[[ RECORDS TO PROCESS open ]]
(** Expiry is invisible.  Serve a request, leave the bucket idle for any
    time [t], serve another: whether or not Redis has dropped the key in the
    meantime, the second request gets the verdict, remaining count and limit
    that the token bucket gives from the first one's own state. *)
Theorem Consume_after_expiry store ref cfg lo hi s now cost t cost' d a b :
  0 < store.(maxRetries) → store_cfg cfg →
  in_horizon cfg lo hi s [(now, cost); (now + t, cost')] → hi ≤ max_int64 → storable s →
  s.(LastRefillAt) ≤ now → 0 ≤ t →
  opens d (bucketKey ref) cfg [(now, cost); (now + t, cost')] s → counters d a b →
  0 ≤ a < max_int64 → 0 ≤ b < max_int64 →
  ∃ dec d1 dec1 dec2 d2,
    Consume store ref cfg cost now (quiet d) = (Ok dec, quiet d1) ∧
    Consume store ref cfg cost' (now + t) (quiet (elapse t d1)) = (Ok dec2, quiet d2) ∧
    Apply (now + t) dec.(NewState) cfg cost' = Ok dec1 ∧
    dec2.(Allowed) = dec1.(Allowed) ∧ dec2.(Remaining) = dec1.(Remaining) ∧
    dec2.(Limit) = dec1.(Limit).
Proof.
  intros Hmax Hsc Hh Hhi Hst Hlast Ht Ho Hcnt Ha Hb.
  destruct (horizon_step _ _ _ _ _ _ _ Hh) as [_ Hh'].
  destruct (horizon_step _ _ _ _ _ _ _ Hh') as [Hap' _].
  destruct (consume_step store ref cfg lo hi s now cost [(now + t, cost')] d a b)
    as (d1 & Hc & Hst1 & Hh1 & _ & p & Hp & Hpb);
    eauto; try (unfold in_int64, min_int64, max_int64 in *; lia).
  set (dec := exact_decision cfg now s cost) in *. set (s1 := dec.(NewState)) in *.
  assert (Hc' : 0 < cost' ≤ max_int64) by (by apply hz_reqs, Forall_cons_1 in Hh' as [[_ ?] _]).
  pose proof (hz_fits _ _ _ _ _ Hh) as Hf. pose proof (fits_valid _ Hf) as Hv.
  assert (Hnext : ∀ sn dn, Apply (now + t) sn cfg cost' = Ok dn →
    bucket_state (bucketKey ref) cfg (now + t) (hash_view (elapse t d1) (bucketKey ref)) = Ok sn →
    Consume store ref cfg cost' (now + t) (quiet (elapse t d1)) =
      (Ok dn, quiet (exec_cmds (consume_cmds (bucketKey ref) dn) (elapse t d1)))).
  { intros sn dn Hdn Hsn. rewrite Consume_quiet_eq; [|done|]; rewrite Hsn; cbn [res_bind];
      by rewrite Hdn. }
  exists dec, d1, (exact_decision cfg (now + t) s1 cost').
  destruct (decide (t < p)) as [Hlive|Hgone].
  - destruct (elapse_live t d1 (bucketKey ref) Ht) as [[Hhv _] _].
    { intros p' Hp'. rewrite Hp in Hp'. by injection Hp' as <-. }
    do 2 eexists. split_and!; [done| |done|done..].
    apply (Hnext s1); [done|]. rewrite Hhv. by apply holds_state.
  - exists (exact_decision cfg (now + t) (fresh_state cfg (now + t)) cost'). eexists.
    split_and!; [done| |done|..].
    { apply (Hnext (fresh_state cfg (now + t))); [by apply Apply_fresh|].
      apply absent_state. apply (elapse_gone t d1 _ p); [done|lia]. }
    all: try done.
    all: assert (Hfull : level cfg s1 (now + t) = cfg.(Capacity)) by
      (destruct (exact_decision_last cfg now s cost Hv Hlast) as [[Hl1 Hl2] Hl3];
       fold dec in Hl1, Hl2, Hl3; fold s1 in Hl1, Hl2, Hl3; destruct Hsc as [Hsec _];
       apply (ttl_covers_refill cfg Hf now s1 _ Second); unfold Second in *;
         [apply Hh'|lia|lia|lia|]; change (bucketTTL now s1 cfg) with dec.(BucketTTL); lia).
    all: unfold exact_decision, exact_refill; cbn [Allowed Remaining TokensRemaining];
      by rewrite Hfull, level_fresh.
Qed.
End Runs.

(** ** When the time to live does not fit

    Five tokens, one more every 2147483647 seconds: a policy that validation
    accepts.  After two requests of cost 2 the bucket is four refills from
    full, and four intervals plus the extra one wrap around to a negative TTL. *)
Definition overflow_cfg : Config := mkConfig 5 1 (2147483647 * Second).
Definition overflow_now : Time := 1700000000 * Second.

Section Overflow.
Context {D : Type} `{RL : RedisLaws D} `{UT : UuidText}.

Lemma consume_gone key dec d :
  key ≠ summaryMetricsKey → string_view d key = None → dec.(BucketTTL) ≤ 0 →
  absent (exec_cmds (consume_cmds key dec) d) key.
Proof.
  intros Hk Hs Httl. unfold consume_cmds, exec_cmds; cbn [foldl].
  set (d1 := run_cmd (HSet _ _) d). set (d2 := run_cmd (Expire _ _) d1).
  pose proof (run_expire_now key dec.(BucketTTL) d1 Httl) as Habs. fold d2 in Habs.
  destruct (run_frame (HIncrBy summaryMetricsKey (summaryField (Allowed dec)) 1) d2 key)
    as (Hsame & _); [by apply not_in_one|]. by apply (same_key_absent key d2).
Qed.

(** C35: the limit can be bypassed.  With this configuration three requests of
    cost 2 at one instant are all allowed, six tokens out of a bucket of five:
    the second request's TTL is negative, Redis drops the key, and the third
    request finds a full bucket. *)
Theorem ttl_overflow_bypass store ref d :
  0 < store.(maxRetries) → absent d (bucketKey ref) →
  ∃ decs d',
    consume_run store ref overflow_cfg
      [(overflow_now, 2); (overflow_now, 2); (overflow_now, 2)] (quiet d) =
      (map Ok decs, quiet d') ∧
    map Allowed decs = [true; true; true] ∧
    overflow_cfg.(Capacity) <
      granted [(overflow_now, 2); (overflow_now, 2); (overflow_now, 2)] (map Allowed decs).
Proof.
  intros Hmax Ha. set (key := bucketKey ref) in *.
  assert (Hk : key ≠ summaryMetricsKey) by apply bucketKey_not_summary.
  assert (Hstep : ∀ d s dec, bucket_state key overflow_cfg overflow_now (hash_view d key) = Ok s →
    Apply overflow_now s overflow_cfg 2 = Ok dec →
    Consume store ref overflow_cfg 2 overflow_now (quiet d) =
      (Ok dec, quiet (exec_cmds (consume_cmds key dec) d))).
  { intros d0 s dec Hs Hd. rewrite Consume_quiet_eq; [|done|]; fold key; rewrite Hs;
      cbn [res_bind]; by rewrite Hd. }
  destruct (Apply overflow_now (mkState 5 overflow_now) overflow_cfg 2) as [dec1|] eqn:H1;
    [|by vm_compute in H1].
  destruct (Apply overflow_now (mkState 3 overflow_now) overflow_cfg 2) as [dec2|] eqn:H2;
    [|by vm_compute in H2].
  assert (Hh : holds (exec_cmds (consume_cmds key dec1) d) key (mkState 3 overflow_now)).
  { replace (mkState 3 overflow_now) with dec1.(NewState) by (vm_compute in H1; by injection H1 as <-).
    vm_compute in H1; injection H1 as <-.
    apply consume_holds; try done. apply Ha. }
  set (d1 := exec_cmds (consume_cmds key dec1) d) in *.
  assert (Hg : absent (exec_cmds (consume_cmds key dec2) d1) key).
  { apply consume_gone; [done|apply Hh|]. vm_compute in H2; by injection H2 as <-. }
  exists [dec1; dec2; dec1]. eexists. cbn [consume_run].
  rewrite (Hstep d (mkState 5 overflow_now) dec1); [|by apply (absent_state _ key overflow_cfg)|done]. fold d1.
  rewrite (Hstep d1 (mkState 3 overflow_now) dec2); [| |done].
  2: { apply holds_state; [|done]. split; [by vm_compute|by exists 1700000000000|by vm_compute]. }
  rewrite (Hstep _ (mkState 5 overflow_now) dec1); [|by apply (absent_state _ key overflow_cfg)|done].
  vm_compute in H1, H2. injection H1 as <-. injection H2 as <-. split_and!; done.
Qed.
End Overflow.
[[ RECORDS TO PROCESS closed ]]
### PROMPT
In the records above, some lines hold the word "four". Say how many, and nothing more.

### OUTPUT FOR THIS TASK
2